Problem statement – Return, from the listing below, each line where the word "Stdlib" appears.

......

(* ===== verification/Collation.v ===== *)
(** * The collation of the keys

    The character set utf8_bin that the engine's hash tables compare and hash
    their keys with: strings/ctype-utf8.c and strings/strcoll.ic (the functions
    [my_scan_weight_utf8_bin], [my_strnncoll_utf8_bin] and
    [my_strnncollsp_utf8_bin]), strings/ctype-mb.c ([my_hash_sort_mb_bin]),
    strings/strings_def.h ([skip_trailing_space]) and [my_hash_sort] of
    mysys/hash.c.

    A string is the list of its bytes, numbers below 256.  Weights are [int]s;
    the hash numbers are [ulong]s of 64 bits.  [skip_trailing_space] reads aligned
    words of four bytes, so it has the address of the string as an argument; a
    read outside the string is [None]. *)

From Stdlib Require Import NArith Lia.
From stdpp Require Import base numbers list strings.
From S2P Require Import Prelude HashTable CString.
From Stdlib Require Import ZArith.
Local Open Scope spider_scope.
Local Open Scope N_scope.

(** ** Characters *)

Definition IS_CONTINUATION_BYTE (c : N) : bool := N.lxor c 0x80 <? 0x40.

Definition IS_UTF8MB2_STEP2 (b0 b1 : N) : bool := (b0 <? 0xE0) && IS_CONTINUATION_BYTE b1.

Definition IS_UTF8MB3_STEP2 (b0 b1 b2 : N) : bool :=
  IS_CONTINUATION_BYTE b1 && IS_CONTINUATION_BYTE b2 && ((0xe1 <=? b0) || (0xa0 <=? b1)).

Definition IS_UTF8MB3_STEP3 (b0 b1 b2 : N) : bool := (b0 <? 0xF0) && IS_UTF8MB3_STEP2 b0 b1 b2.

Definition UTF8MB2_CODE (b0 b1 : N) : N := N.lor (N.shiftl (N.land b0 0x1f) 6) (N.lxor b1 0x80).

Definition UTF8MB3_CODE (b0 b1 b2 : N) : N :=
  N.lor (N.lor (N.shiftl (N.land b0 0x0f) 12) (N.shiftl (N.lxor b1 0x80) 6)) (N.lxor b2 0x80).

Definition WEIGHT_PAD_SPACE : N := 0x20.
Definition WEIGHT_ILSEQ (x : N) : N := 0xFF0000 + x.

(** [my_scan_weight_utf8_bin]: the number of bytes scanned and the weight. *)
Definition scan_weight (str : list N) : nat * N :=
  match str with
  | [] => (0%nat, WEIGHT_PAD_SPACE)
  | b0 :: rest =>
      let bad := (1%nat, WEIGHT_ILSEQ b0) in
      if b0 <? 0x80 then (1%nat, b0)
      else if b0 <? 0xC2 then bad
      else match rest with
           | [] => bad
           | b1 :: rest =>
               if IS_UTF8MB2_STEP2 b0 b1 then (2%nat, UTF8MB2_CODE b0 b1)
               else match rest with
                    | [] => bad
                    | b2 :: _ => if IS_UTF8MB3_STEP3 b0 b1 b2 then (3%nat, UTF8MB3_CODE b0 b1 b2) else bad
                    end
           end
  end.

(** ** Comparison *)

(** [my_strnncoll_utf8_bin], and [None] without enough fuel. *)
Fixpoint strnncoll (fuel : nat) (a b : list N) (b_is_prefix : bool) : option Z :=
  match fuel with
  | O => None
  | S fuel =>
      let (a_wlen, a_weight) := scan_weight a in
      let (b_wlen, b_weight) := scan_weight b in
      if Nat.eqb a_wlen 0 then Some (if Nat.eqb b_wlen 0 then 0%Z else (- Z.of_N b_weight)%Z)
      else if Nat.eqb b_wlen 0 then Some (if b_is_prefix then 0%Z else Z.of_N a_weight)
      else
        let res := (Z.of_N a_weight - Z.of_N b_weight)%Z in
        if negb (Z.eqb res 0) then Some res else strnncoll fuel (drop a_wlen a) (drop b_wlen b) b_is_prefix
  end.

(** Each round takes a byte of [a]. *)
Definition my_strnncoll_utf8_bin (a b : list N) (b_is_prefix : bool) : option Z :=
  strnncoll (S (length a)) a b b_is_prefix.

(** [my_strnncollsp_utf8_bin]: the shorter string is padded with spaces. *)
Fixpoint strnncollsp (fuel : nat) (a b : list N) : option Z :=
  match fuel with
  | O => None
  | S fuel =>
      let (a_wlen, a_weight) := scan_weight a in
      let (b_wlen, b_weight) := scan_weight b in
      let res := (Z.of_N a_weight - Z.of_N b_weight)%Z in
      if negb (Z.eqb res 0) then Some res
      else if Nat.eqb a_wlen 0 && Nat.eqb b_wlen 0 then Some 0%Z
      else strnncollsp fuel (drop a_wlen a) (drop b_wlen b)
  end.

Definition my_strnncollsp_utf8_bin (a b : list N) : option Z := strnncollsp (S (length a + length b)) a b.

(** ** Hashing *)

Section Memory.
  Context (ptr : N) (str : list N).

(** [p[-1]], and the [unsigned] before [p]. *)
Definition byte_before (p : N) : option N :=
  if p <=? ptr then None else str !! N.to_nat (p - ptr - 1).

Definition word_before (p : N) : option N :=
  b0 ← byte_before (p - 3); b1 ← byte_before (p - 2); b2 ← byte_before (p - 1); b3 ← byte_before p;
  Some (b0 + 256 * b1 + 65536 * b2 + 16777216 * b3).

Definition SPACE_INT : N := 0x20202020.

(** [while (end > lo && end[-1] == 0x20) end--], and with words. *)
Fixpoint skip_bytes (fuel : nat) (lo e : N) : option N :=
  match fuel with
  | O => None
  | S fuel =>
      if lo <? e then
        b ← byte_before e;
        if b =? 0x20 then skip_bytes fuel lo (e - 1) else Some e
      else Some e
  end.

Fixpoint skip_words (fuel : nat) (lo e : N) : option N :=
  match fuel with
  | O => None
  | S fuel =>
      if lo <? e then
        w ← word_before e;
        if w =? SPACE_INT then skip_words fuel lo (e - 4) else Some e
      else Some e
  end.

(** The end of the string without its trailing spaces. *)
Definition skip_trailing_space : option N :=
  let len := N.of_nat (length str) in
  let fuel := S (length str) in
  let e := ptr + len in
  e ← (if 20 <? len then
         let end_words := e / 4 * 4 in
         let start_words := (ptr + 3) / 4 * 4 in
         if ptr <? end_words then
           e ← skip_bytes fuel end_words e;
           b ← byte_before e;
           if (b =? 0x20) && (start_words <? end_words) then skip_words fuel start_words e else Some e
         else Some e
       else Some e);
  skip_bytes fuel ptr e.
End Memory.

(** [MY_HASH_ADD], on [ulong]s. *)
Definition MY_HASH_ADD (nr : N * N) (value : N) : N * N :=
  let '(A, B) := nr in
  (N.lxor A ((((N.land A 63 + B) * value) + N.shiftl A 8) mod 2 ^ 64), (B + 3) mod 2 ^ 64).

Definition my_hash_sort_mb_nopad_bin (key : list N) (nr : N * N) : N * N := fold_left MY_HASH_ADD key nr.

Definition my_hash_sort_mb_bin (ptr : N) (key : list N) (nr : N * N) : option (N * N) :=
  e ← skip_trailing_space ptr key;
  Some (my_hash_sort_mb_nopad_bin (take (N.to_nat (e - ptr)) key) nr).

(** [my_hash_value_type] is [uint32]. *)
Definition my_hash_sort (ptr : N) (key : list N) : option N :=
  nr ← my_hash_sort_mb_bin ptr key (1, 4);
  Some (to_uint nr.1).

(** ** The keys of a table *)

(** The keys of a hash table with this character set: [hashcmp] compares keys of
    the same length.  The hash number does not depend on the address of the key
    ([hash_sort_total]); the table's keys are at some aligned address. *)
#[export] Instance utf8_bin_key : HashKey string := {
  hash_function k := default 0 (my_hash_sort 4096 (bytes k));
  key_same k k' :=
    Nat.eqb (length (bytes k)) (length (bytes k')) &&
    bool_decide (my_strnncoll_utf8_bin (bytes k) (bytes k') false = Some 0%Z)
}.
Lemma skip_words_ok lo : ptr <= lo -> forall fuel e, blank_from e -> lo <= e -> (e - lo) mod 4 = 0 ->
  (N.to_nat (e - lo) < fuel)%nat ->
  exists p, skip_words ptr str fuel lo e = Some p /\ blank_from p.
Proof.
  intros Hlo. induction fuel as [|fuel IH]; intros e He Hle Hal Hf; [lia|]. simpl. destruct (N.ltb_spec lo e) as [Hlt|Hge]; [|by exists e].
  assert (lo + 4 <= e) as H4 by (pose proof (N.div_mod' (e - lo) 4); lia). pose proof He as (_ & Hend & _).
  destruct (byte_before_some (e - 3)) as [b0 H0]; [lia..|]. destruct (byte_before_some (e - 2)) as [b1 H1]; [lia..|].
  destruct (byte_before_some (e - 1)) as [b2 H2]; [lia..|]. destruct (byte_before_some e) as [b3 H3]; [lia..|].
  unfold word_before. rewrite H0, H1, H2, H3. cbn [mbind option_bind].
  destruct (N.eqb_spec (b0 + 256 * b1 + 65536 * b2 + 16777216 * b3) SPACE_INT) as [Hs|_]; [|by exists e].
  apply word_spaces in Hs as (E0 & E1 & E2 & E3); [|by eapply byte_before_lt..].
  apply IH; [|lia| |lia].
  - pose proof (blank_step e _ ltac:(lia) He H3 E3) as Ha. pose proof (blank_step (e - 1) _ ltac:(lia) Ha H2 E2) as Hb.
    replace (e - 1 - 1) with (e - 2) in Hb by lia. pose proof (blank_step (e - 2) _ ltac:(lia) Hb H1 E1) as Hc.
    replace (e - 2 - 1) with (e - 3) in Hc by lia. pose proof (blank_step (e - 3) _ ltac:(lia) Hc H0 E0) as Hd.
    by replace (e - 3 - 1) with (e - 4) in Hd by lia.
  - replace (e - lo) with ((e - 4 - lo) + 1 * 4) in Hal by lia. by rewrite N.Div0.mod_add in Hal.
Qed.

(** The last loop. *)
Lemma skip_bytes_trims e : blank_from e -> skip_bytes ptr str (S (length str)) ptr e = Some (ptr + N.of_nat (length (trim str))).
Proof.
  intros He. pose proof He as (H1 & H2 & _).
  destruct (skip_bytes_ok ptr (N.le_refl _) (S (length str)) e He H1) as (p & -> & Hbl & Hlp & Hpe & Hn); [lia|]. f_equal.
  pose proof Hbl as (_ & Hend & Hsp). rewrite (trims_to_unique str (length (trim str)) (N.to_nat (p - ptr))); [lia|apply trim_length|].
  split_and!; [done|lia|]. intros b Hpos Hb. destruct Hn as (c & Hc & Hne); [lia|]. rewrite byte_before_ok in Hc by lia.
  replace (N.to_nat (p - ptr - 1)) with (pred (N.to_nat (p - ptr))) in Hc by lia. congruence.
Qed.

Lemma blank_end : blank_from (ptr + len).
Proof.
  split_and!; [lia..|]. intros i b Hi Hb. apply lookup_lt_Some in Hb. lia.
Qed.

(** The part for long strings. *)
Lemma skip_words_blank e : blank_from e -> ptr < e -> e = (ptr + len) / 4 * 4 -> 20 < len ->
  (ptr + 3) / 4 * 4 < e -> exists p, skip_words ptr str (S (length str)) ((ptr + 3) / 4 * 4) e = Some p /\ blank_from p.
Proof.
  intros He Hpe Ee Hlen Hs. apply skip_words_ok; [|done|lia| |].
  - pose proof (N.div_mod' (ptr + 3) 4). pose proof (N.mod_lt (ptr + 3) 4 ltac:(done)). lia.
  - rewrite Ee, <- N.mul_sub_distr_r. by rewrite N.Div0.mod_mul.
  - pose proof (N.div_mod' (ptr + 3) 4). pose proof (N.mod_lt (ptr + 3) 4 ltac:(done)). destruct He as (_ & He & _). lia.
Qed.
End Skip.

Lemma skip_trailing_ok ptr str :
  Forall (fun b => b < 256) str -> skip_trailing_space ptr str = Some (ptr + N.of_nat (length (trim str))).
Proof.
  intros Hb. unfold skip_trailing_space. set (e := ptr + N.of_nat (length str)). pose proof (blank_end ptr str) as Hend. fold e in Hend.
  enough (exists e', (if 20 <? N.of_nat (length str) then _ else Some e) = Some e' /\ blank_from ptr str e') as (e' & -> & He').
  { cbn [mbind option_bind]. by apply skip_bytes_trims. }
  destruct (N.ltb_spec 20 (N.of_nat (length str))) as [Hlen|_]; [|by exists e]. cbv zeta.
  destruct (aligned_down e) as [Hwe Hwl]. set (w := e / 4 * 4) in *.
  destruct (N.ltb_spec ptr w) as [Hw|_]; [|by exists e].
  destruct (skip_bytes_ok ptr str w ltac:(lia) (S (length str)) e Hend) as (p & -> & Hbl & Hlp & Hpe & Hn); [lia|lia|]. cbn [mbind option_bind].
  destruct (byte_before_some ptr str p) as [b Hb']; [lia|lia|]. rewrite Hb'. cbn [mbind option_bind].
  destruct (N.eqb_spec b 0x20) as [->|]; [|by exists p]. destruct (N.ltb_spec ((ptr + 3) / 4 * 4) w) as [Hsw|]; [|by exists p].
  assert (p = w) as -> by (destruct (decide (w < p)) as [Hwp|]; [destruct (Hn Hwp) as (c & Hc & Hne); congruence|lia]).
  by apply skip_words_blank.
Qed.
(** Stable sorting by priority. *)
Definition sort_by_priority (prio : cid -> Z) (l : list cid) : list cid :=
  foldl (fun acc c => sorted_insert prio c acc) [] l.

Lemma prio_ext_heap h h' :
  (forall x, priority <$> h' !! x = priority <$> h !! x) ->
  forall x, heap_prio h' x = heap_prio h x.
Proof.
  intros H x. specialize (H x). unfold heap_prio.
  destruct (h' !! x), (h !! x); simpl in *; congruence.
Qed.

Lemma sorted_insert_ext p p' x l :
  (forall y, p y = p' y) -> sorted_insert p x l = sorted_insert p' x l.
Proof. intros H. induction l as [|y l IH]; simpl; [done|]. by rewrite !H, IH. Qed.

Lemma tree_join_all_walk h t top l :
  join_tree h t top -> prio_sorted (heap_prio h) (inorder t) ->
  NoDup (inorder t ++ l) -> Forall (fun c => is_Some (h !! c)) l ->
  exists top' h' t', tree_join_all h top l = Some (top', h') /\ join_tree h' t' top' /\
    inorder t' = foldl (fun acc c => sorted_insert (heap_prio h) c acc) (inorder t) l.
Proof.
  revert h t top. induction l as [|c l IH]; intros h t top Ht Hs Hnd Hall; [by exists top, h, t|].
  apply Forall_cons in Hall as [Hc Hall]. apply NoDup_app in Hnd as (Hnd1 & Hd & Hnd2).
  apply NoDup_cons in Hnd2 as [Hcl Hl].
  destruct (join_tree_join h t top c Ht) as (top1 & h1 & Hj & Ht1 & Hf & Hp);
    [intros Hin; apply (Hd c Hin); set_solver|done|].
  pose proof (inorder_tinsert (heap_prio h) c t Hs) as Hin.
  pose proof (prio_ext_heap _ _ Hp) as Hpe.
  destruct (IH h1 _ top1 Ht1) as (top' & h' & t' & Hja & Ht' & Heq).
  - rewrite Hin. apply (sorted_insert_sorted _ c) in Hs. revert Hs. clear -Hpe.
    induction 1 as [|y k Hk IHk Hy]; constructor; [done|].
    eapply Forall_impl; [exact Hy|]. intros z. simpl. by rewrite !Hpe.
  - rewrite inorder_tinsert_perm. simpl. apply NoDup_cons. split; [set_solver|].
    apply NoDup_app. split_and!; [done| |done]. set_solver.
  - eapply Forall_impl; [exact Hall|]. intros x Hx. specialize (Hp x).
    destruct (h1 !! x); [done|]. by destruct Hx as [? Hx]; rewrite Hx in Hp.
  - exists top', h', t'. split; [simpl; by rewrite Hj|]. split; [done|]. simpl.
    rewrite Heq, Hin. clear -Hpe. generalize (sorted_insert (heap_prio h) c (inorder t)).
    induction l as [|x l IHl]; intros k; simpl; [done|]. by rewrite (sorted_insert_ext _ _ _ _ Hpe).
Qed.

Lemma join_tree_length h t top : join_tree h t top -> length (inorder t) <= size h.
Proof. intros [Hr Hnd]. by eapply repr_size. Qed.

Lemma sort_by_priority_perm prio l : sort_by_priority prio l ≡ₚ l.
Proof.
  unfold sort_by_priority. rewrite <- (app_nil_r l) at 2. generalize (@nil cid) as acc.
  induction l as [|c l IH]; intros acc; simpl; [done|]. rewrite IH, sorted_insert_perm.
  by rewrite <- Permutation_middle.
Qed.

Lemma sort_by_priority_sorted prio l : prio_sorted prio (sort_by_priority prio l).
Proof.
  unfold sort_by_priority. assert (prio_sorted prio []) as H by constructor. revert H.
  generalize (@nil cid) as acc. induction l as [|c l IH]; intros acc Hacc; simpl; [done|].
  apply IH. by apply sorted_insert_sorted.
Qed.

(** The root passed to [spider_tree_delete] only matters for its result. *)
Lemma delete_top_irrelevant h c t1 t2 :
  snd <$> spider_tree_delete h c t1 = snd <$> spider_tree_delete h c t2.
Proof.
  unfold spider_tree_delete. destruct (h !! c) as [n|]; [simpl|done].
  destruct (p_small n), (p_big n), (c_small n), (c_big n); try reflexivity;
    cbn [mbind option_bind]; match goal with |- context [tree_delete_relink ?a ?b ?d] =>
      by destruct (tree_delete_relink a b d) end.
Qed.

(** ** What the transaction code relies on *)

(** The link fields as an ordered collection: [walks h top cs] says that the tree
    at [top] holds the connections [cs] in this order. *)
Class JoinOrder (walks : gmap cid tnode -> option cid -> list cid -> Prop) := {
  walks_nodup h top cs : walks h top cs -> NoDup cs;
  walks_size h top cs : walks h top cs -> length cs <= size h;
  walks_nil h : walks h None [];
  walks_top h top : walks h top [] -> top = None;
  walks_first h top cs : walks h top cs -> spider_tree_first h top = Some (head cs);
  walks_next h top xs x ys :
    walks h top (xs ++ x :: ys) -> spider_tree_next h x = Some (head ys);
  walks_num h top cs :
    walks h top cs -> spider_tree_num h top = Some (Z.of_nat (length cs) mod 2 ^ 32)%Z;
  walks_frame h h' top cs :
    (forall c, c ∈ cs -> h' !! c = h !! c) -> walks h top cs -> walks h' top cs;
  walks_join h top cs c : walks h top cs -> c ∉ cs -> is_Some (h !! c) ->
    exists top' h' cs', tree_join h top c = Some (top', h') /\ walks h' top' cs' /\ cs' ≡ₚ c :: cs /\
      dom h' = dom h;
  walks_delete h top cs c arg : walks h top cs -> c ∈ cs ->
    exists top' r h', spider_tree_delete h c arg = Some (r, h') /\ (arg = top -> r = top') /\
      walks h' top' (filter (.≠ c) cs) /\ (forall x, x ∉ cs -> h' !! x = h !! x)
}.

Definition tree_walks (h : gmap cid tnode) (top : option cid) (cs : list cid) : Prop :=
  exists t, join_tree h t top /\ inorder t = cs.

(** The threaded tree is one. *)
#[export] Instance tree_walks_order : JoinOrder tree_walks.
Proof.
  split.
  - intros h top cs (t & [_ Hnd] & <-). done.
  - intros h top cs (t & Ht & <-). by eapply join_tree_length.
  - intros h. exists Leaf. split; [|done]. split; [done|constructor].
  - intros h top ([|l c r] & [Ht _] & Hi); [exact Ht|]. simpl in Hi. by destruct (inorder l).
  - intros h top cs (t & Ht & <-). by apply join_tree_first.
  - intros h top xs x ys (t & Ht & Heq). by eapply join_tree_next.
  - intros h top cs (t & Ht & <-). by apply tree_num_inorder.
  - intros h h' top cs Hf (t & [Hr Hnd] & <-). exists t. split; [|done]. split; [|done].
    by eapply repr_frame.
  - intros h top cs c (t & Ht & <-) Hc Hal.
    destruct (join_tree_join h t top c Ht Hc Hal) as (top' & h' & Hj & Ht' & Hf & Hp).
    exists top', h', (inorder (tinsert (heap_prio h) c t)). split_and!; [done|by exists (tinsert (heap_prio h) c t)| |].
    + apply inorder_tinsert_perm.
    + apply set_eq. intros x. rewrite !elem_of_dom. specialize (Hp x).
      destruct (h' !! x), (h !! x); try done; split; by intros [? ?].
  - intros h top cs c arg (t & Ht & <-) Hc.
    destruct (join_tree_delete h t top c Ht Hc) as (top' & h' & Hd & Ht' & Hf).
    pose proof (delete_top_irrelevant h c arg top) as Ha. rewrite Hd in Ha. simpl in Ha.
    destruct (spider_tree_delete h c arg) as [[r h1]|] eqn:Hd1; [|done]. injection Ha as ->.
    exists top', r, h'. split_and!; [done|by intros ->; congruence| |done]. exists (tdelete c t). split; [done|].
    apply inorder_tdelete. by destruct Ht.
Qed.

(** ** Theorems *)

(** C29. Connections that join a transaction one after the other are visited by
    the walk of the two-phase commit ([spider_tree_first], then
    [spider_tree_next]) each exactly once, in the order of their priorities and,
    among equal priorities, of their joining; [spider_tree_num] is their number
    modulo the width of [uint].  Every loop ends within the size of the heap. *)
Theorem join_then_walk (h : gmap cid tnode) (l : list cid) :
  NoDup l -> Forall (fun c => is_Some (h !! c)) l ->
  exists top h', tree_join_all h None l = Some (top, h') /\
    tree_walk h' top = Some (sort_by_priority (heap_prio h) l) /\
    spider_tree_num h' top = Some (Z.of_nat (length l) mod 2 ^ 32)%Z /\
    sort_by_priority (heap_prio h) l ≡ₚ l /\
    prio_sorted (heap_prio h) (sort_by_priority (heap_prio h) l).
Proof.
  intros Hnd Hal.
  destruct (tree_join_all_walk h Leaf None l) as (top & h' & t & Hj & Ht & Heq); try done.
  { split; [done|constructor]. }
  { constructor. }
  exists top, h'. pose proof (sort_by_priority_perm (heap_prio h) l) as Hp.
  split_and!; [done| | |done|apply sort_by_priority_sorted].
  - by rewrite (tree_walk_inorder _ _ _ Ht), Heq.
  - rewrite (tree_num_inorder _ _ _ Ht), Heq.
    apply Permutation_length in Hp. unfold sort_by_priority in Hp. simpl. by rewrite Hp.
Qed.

......

Output –
From Stdlib Require Import NArith Lia.
From Stdlib Require Import ZArith.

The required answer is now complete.